Guest essay by Clive Best
The currently held belief that we must decarbonise the world’s economy in order to to stop climate change is a dangerous illusion. It is a ‘hiding to nothing’. I have come to the conclusion that if emissions were held constant for 30 years then the airborne fraction of CO2 emissions would reduce to zero. In other words if the world can hold emissions constant at say 30GT CO2/y then sinks will increase to balance all annual emissions. Thereafter CO2 levels would remain at below 440ppm indefinitely, so long as emissions remain constant.
I will argue below that in order to stop global warming all we really have to do is simply stabilise CO2 emissions, not reduce them to zero! This alone will stabilise CO2 levels within less than 30 years. The origin of the ‘myth’ as promoted by nearly all IPCC climate scientists is that we have to stop burning all fossil fuels i.e. we must ‘keep it in the ground’. This is a fallacy and I will try to explain why in this post.

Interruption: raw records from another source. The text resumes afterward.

(* ===== verification/AgentProps.v ===== *)
(** * Properties of the agent

    The theorems about [Agent], with the concrete agent of their witnesses. *)

From stdpp Require Import gmap.
From S2P Require Import Prelude.
From S2P Require Import Json.
From S2P Require Import Messages.
From S2P Require Import Eff.
From S2P Require Import AgentLoop.
From S2P Require Import AgentLoopSpec.
From S2P Require Import AgentLoopProps.
From S2P Require Import Agent.
From S2P Require Import AgentSpec.

(** ** A concrete agent

    The external state counts the requests; the first one asks for tools, and
    a listener steers the agent once. *)

Definition ext_tick {A} (a : A) : Ext (E:=nat) (outcome A) := λ _ x, ((Resolved a, []), S x).

Definition demo_steer : AgentMessage := MUser (MkUserMessage (CText (js "also")) 1).

Definition demo_ext_tool : ExtTool (E:=nat) :=
  MkExtTool (js "read") false None (λ a, Ok a)
    (λ id _ _ x, (([MkToolResult [TextBlock (js "...")] None None],
                   Resolved (MkToolResult [TextBlock id] None None), []), x)).

Definition demo_options : AgentOptions (E:=nat) :=
  MkAgentOptions [demo_ext_tool] None None
    (λ _ ms _ _ x,
      ((Resolved (MkExtResponse (r_events (demo_response demo_text))
         (ext_tick (if (x =? 0)%nat then demo_calls else demo_text))), []), S x))
    (λ _ x, ((Resolved tt, []), x)) None None None None None None false
    [λ e a x, ((Ok tt, match e with ToolExecutionUpdate _ _ _ _ => [ASteer [demo_steer]] | _ => [] end), x)]
    Z.of_nat (λ x, x).

#[export] Instance demo_ext : ExtEnv demo_options.
Proof.
  constructor.
  - intros l e a x err xs x' Hl%list_elem_of_singleton. subst l. intros [=].
  - intros sp ms key a x r xs x' [= <- _ _]. reflexivity.
Qed.

Definition demo_agent : Agent :=
  MkAgent (createMutableAgentState None None None) (MkQueue QOneAtATime []) (MkQueue QOneAtATime []) None.
Definition demo_world : World (E:=nat) := MkWorld demo_agent false 0%nat.

(** ** Runs *)

(** A prompt to an idle agent leaves it idle again, whatever its providers,
    tools, hooks and listeners do, and extends its transcript by exactly the
    messages whose end the run announced: when the loop returns these are the
    messages it returns, starting with the prompts; when it throws they are
    followed by one assistant message that carries the error. *)
Theorem prompt_extends_transcript {E} (options : AgentOptions (E:=E)) `{!ExtEnv options} fuel messages skip w :
  a_run (w_agent w) = None →
  ∃ s r w',
    runAgentLoop (createLoopConfig options (as_model (a_state (w_agent w)))) fuel messages
      (loop_state (run_state w skip)) = (s, r) ∧
    runPromptMessages options fuel messages skip w = (w', Ok tt) ∧ idle w' ∧
    match r with
    | Ok ms => transcript w' = transcript w ++ ms ∧ message_ends (st_trace s) = ms ∧ messages `prefix_of` ms
    | Throw e => ∃ m, transcript w' = transcript w ++ message_ends (st_trace s) ++ [MAssistant m] ∧
        am_errorMessage m = Some (err_message e) ∧ (am_stopReason m = SrError ∨ am_stopReason m = SrAborted)
    end.
Proof.
  intros Hidle. destruct (runAgentLoop _ _ _ _) as [s r] eqn:Hrun. exists s, r.
  destruct (runPromptMessages_spec options fuel messages skip w s r Hidle Hrun) as (w'&Hw&Hi&Ht).
  exists w'. split_and!; [done|done|done|]. destruct r as [ms|e].
  - unfold loop_state in Hrun.
    pose proof (runAgentLoop_spec (createLoopConfig options (as_model (a_state (w_agent w))))
      (as_messages (a_state (w_agent (run_state w skip)))) fuel messages (run_state w skip)) as Hspec.
    pose proof (runAgentLoop_keeps_prompts (createLoopConfig options (as_model (a_state (w_agent w))))
      (as_messages (a_state (w_agent (run_state w skip)))) fuel messages (run_state w skip)) as Hpre.
    rewrite Hrun in Hspec, Hpre. destruct Hspec as [[(_&He&_) _] ->]. rewrite app_nil_r in He, Ht.
    split_and!; [by rewrite Ht, He|done|done].
  - eexists. split; [exact Ht|]. split; [done|]. unfold failureMessage. cbn. destruct (default _ _); auto.
Qed.

Definition demo_prompted : World (E:=nat) :=
  Eval vm_compute in (runPromptMessages demo_options 9 [demo_prompt] false demo_world).1.
Lemma demo_prompted_eq : runPromptMessages demo_options 9 [demo_prompt] false demo_world = (demo_prompted, Ok tt).
Proof. vm_compute. reflexivity. Qed.

Lemma prompt_extends_transcript_witness : length (transcript demo_prompted) = 9%nat ∧ idle demo_prompted.
Proof.
  split; [reflexivity|].
  destruct (prompt_extends_transcript demo_options 9 [demo_prompt] false demo_world eq_refl)
    as (s&r&w'&_&Hw&Hi&_).
  rewrite demo_prompted_eq in Hw. injection Hw as <-. exact Hi.
Defined.

(** C35: Throughout a run the state a client reads agrees with the events it has
    seen: after every prefix of the run's events the reduced state has a
    streaming message exactly while a message is open, of the role that was
    announced, and its pending tool calls are exactly the calls running then,
    provided no call starts under the id of a running one; and the state at the
    end of the run is that reduction up to the system prompt. *)
Theorem state_follows_trace {E} (options : AgentOptions (E:=E)) `{!ExtEnv options} fuel messages skip w s r :
  view PIdle (a_state (w_agent (startRun w))) →
  runAgentLoop (createLoopConfig options (as_model (a_state (w_agent w)))) fuel messages
    (loop_state (run_state w skip)) = (s, r) →
  (∃ p, a_state (w_agent (st_world s)) = set_prompt p (reduce_all (st_trace s) (a_state (w_agent (startRun w))))) ∧
  (fresh_trace (st_trace s) → ∀ tr, tr `prefix_of` st_trace s →
    ∃ q, proto tr = Some q ∧ view q (reduce_all tr (a_state (w_agent (startRun w))))).
Proof.
  intros Hv Hrun. pose proof (run_prompt_follows options fuel messages skip w) as Hf.
  pose proof (runAgentLoop_spec (createLoopConfig options (as_model (a_state (w_agent w))))
    (as_messages (a_state (w_agent (run_state w skip)))) fuel messages (run_state w skip)) as Hspec.
  unfold loop_state in *. rewrite Hrun in Hf, Hspec. split; [by destruct Hf|].
  intros Hfresh tr [rest Htr].
  assert (Hq : ∃ q, proto (tr ++ rest) = Some q).
  { rewrite <-Htr. destruct r; [|done]. destruct Hspec as [Hend _]. by eapply Ended_Safe. }
  assert (∃ q, proto tr = Some q) as [q Hp].
  { destruct Hq as [q Hq]. rewrite Htr in Hfresh. clear -Hq. revert q Hq. induction rest as [|e rest IH] using rev_ind; intros q.
    - rewrite app_nil_r. eauto.
    - rewrite app_assoc, proto_snoc. destruct (proto (tr ++ rest)) eqn:E'; [|done]. intros _. by eapply IH. }
  exists q. split; [done|]. apply reduce_all_view; [done| |done].
  intros tr1 e tr2 q' -> Hq'. eapply (Hfresh tr1 e (tr2 ++ rest)); [|done]. by rewrite Htr, <-app_assoc.
Qed.

(** A decision procedure for [fresh_trace] on a concrete trace. *)
Fixpoint fresh_from (q : pstate) (tr : list AgentEvent) : bool :=
  match tr with
  | [] => true
  | e :: tr =>
      match e with ToolExecutionStart id _ _ => bool_decide (id ∉ running q) | _ => true end &&
      match proto_step q e with Some q' => fresh_from q' tr | None => true end
  end.

Lemma proto_stuck tr1 tr2 : proto tr1 = None → proto (tr1 ++ tr2) = None.
Proof.
  intros H. induction tr2 as [|e tr2 IH] using rev_ind; [by rewrite app_nil_r|].
  by rewrite app_assoc, proto_snoc, IH.
Qed.

Lemma fresh_from_ok tr : ∀ pre q, proto pre = Some q → fresh_from q tr = true →
  ∀ tr1 e tr2 q', tr = tr1 ++ e :: tr2 → proto (pre ++ tr1) = Some q' → fresh_start q' e.
Proof.
  induction tr as [|x tr IH]; intros pre q Hq Hf tr1 e tr2 q' Htr Hq'; [by destruct tr1|].
  cbn in Hf. apply andb_true_iff in Hf as [Hx Hf]. destruct tr1 as [|y tr1]; injection Htr as -> Htr.
  - rewrite app_nil_r, Hq in Hq'. injection Hq' as <-. destruct e; try done. by apply bool_decide_eq_true in Hx.
  - assert (Hsnoc : proto (pre ++ [y]) = proto_step q y) by (by rewrite proto_snoc, Hq).
    destruct (proto_step q y) as [q1|] eqn:Ey.
    + eapply (IH (pre ++ [y]) q1 Hsnoc Hf tr1 e tr2); [done|]. by rewrite <-app_assoc.
    + replace (pre ++ y :: tr1) with ((pre ++ [y]) ++ tr1) in Hq' by by rewrite <-app_assoc.
      by rewrite proto_stuck in Hq'.
Qed.

Definition demo_agent_run : St (World (E:=nat)) * result lerr (list AgentMessage) :=
  Eval vm_compute in runAgentLoop (createLoopConfig demo_options (as_model (a_state demo_agent))) 9 [demo_prompt]
    (loop_state (run_state demo_world false)).
Lemma demo_agent_run_eq : runAgentLoop (createLoopConfig demo_options (as_model (a_state demo_agent))) 9 [demo_prompt]
    (loop_state (run_state demo_world false)) = demo_agent_run.
Proof. vm_compute. reflexivity. Qed.

Lemma state_follows_trace_witness :
  fresh_trace (st_trace demo_agent_run.1) ∧ ∀ tr, tr `prefix_of` st_trace demo_agent_run.1 →
    ∃ q, proto tr = Some q ∧ view q (reduce_all tr (a_state (w_agent (startRun demo_world)))).
Proof.
  assert (Hf : fresh_trace (st_trace demo_agent_run.1)).
  { intros tr1 e tr2 q H1 H2. eapply (fresh_from_ok (st_trace demo_agent_run.1) [] PIdle eq_refl); [|exact H1|exact H2].
    vm_compute. reflexivity. }
  split; [exact Hf|].
  destruct (state_follows_trace demo_options 9 [demo_prompt] false demo_world demo_agent_run.1 demo_agent_run.2) as [_ H].
  - split; [constructor|]. split; reflexivity.
  - etransitivity; [exact demo_agent_run_eq|]. reflexivity.
  - exact (H Hf).
Defined.

(** ** Queues *)

Lemma enqueue_all mode bs : ∀ pre,
  foldl (λ q b, enqueue b q) (MkQueue mode pre) bs = MkQueue mode (pre ++ filter (λ b, b ≠ []) bs).
Proof.
  induction bs as [|b bs IH]; intros pre; cbn; [by rewrite app_nil_r|]. destruct b; cbn; [apply IH|].
  unfold enqueue. cbn. rewrite IH, <-app_assoc. done.
Qed.

Lemma concat_filter_nonempty {A} (bs : list (list A)) : concat (filter (λ b, b ≠ []) bs) = concat bs.
Proof.
  induction bs as [|b bs IH]; [done|]. rewrite filter_cons. destruct (decide (b ≠ [])) as [|Hb]; cbn.
  - by rewrite IH.
  - destruct b; [done|]. by destruct Hb.
Qed.

(** Messages leave a queue in the order they entered it, in either mode,
    none lost and none twice, whatever the number of further polls; in
    one-at-a-time mode a poll yields exactly the oldest batch, and in the other
    mode everything. *)
Theorem queue_fifo mode bs n : (length bs <= n)%nat →
  let q := foldl (λ q b, enqueue b q) (MkQueue mode []) bs in
  drains (S n) q = concat bs ∧ hasItems q = negb (bool_decide (concat bs = [])) ∧
  (drain q).1 = match mode with QAll => concat bs | QOneAtATime => default [] (head (filter (λ b, b ≠ []) bs)) end.
Proof.
  intros Hn q. subst q. rewrite enqueue_all. cbn [app]. split_and!.
  - rewrite drains_all; cbn; [apply concat_filter_nonempty|]. etrans; [apply length_filter|done].
  - rewrite <-(concat_filter_nonempty bs). unfold hasItems. cbn.
    assert (Hall : Forall (λ b, b ≠ []) (filter (λ b, b ≠ []) bs)).
    { apply Forall_forall. by intros b [? _]%list_elem_of_filter. }
    destruct Hall as [|b rest Hb _]; [done|]. by destruct b.
  - destruct mode; cbn; [apply concat_filter_nonempty|]. by destruct (filter _ bs).
Qed.

Lemma queue_fifo_witness :
  drains 3 (foldl (λ q b, enqueue b q) (MkQueue QOneAtATime []) [[demo_prompt]; [demo_steer; demo_prompt]])
    = [demo_prompt; demo_steer; demo_prompt].
Proof.
  destruct (queue_fifo QOneAtATime [[demo_prompt]; [demo_steer; demo_prompt]] 2) as [H _]; [cbn; lia|]. exact H.
Defined.

(** ** Continuing *)

Lemma runWithLifecycle_idle {E} (options : AgentOptions (E:=E)) executor w :
  a_run (w_agent w) = None →
  ∃ w', runWithLifecycle options executor w = (w', Ok tt) ∧ idle w'.
Proof.
  intros Hidle. unfold runWithLifecycle. rewrite Hidle. destruct (executor (startRun w)) as [w1 r].
  eexists. split; [reflexivity|]. apply finishRun_idle.
Qed.

Definition queues_ok {E} (w : World (E:=E)) : Prop :=
  queue_ok (a_steering (w_agent w)) ∧ queue_ok (a_followUp (w_agent w)).

(** Queued messages are run if there are any. *)
Lemma runQueuedMessages_spec {E} (options : AgentOptions (E:=E)) fuel w :
  a_run (w_agent w) = None → queues_ok w →
  ∃ w' o, runQueuedMessages options fuel w = (w', Ok o) ∧
    if hasQueuedMessages (w_agent w) then o = Some tt ∧ idle w'
    else o = None ∧ a_state (w_agent w') = a_state (w_agent w) ∧ a_run (w_agent w') = None.
Proof.
  intros Hidle [Hs Hf]. unfold runQueuedMessages, hasQueuedMessages.
  destruct (drain_ok _ Hs) as [_ Hs']. destruct (drain (a_steering (w_agent w))) as [ms q] eqn:E1.
  cbn in Hs'. destruct ms as [|m ms].
  - rewrite (proj1 Hs') by done. cbn [orb on_agent w_agent].
    destruct (drain_ok _ Hf) as [_ Hf']. change (a_followUp (set_steering q (w_agent w))) with (a_followUp (w_agent w)).
    destruct (drain (a_followUp (w_agent w))) as [ms2 q2] eqn:E2. cbn in Hf'. destruct ms2 as [|m2 ms2].
    + rewrite (proj1 Hf') by done. eexists _, _. by split.
    + destruct (hasItems (a_followUp (w_agent w))); [|by destruct Hf' as [_ Hf']; specialize (Hf' eq_refl)].
      unfold fmap, eff_fmap, runPromptMessages.
      match goal with |- context [runWithLifecycle options ?x ?w0] =>
        destruct (runWithLifecycle_idle options x w0 Hidle) as (w'&->&Hi) end. eauto.
  - destruct (hasItems (a_steering (w_agent w))); [|by destruct Hs' as [_ Hs']; specialize (Hs' eq_refl)].
    unfold fmap, eff_fmap, runPromptMessages.
    match goal with |- context [runWithLifecycle options ?x ?w0] =>
      destruct (runWithLifecycle_idle options x w0 Hidle) as (w'&->&Hi) end. cbn. eauto.
Qed.

(** [continue] refuses a busy agent, changing nothing.  An idle agent
    always runs, and is idle again afterwards, except when nothing is queued
    and the transcript is empty or ends with an assistant message: then it
    refuses with the error for that case and keeps its state. *)
Theorem continue_spec {E} (options : AgentOptions (E:=E)) fuel w : queues_ok w →
  ∃ w' r, continue options fuel w = (w', r) ∧
  match a_run (w_agent w) with
  | Some _ => w' = w ∧ r = Throw busy
  | None =>
      if hasQueuedMessages (w_agent w) then
        idle w' ∧ r = Ok tt
      else
        match last (transcript w) with
        | None => a_state (w_agent w') = a_state (w_agent w) ∧ r = Throw no_last
        | Some (MAssistant _) => a_state (w_agent w') = a_state (w_agent w) ∧ r = Throw last_is_assistant
        | Some _ => idle w' ∧ r = Ok tt
        end
  end.
Proof.
  intros Hq. unfold continue. destruct (a_run (w_agent w)) as [b|] eqn:Hidle; [by eexists _, _|].
  assert (Hrun : ∀ w0, a_run (w_agent w0) = None → ∃ w', runContinuation options fuel w0 = (w', Ok tt) ∧ idle w').
  { intros w0 H0. by apply runWithLifecycle_idle. }
  destruct (runQueuedMessages_spec options fuel w Hidle Hq) as (w1&o&Hw1&Ho).
  fold (transcript w). destruct (hasQueuedMessages (w_agent w)) eqn:Hh.
  - destruct Ho as [-> Hi]. destruct (Hrun w Hidle) as (w2&Hw2&Hi2).
    destruct (last (transcript w)) as [[]|]; unfold mbind, eff_bind; rewrite ?Hw1, ?Hw2; eauto 6.
  - destruct Ho as (->&Hs1&Hr1). destruct (Hrun w Hidle) as (w2&Hw2&Hi2). destruct (Hrun w1 Hr1) as (w3&Hw3&Hi3).
    destruct (last (transcript w)) as [[]|]; unfold mbind, eff_bind; rewrite ?Hw1, ?Hw2, ?Hw3; eauto 6.
Qed.

Lemma continue_spec_witness :
  ∃ w' r, continue demo_options 9 demo_prompted = (w', r) ∧ r = Throw last_is_assistant.
Proof.
  destruct (continue_spec demo_options 9 demo_prompted) as (w'&r&Hc&H); [split; constructor|].
  exists w', r. split; [exact Hc|]. exact (proj2 H).
Defined.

The origin of this belief that we must stop burning any fossil fuels by ~2050 can be traced back to Figure 10 which appeared in the AR5 ‘Summary for Policy Makers’. Here it is again.
Figure 10 from SPM AR5
Figure 10 was intended to send a simple message to the world’s political leaders. Namely that there is a finite total amount of fossil fuel that mankind can ever safely burn, and that we have already burned half of it. Therefore unless all major industrialised countries stop burning fossil fuels altogether by 2050, the world will warm far above 2C (the red curve) causing a global disaster. This message worked, but I find that there is so much wrong with the hidden assumptions and even subterfuge used to produce Figure 10 that I wrote a post about it at the time.
The principal hidden assumptions, as I see it, in Fig 10. are as follows:
1. Carbon sinks are saturating (they are not)
2. ECS (Equilibrium Climate Sensitivity) is 3.5C (Very uncertain – and could even be as low as 1.5C)
3. The subtle replacement of logarithmic forcing of CO2 with a linear forcing.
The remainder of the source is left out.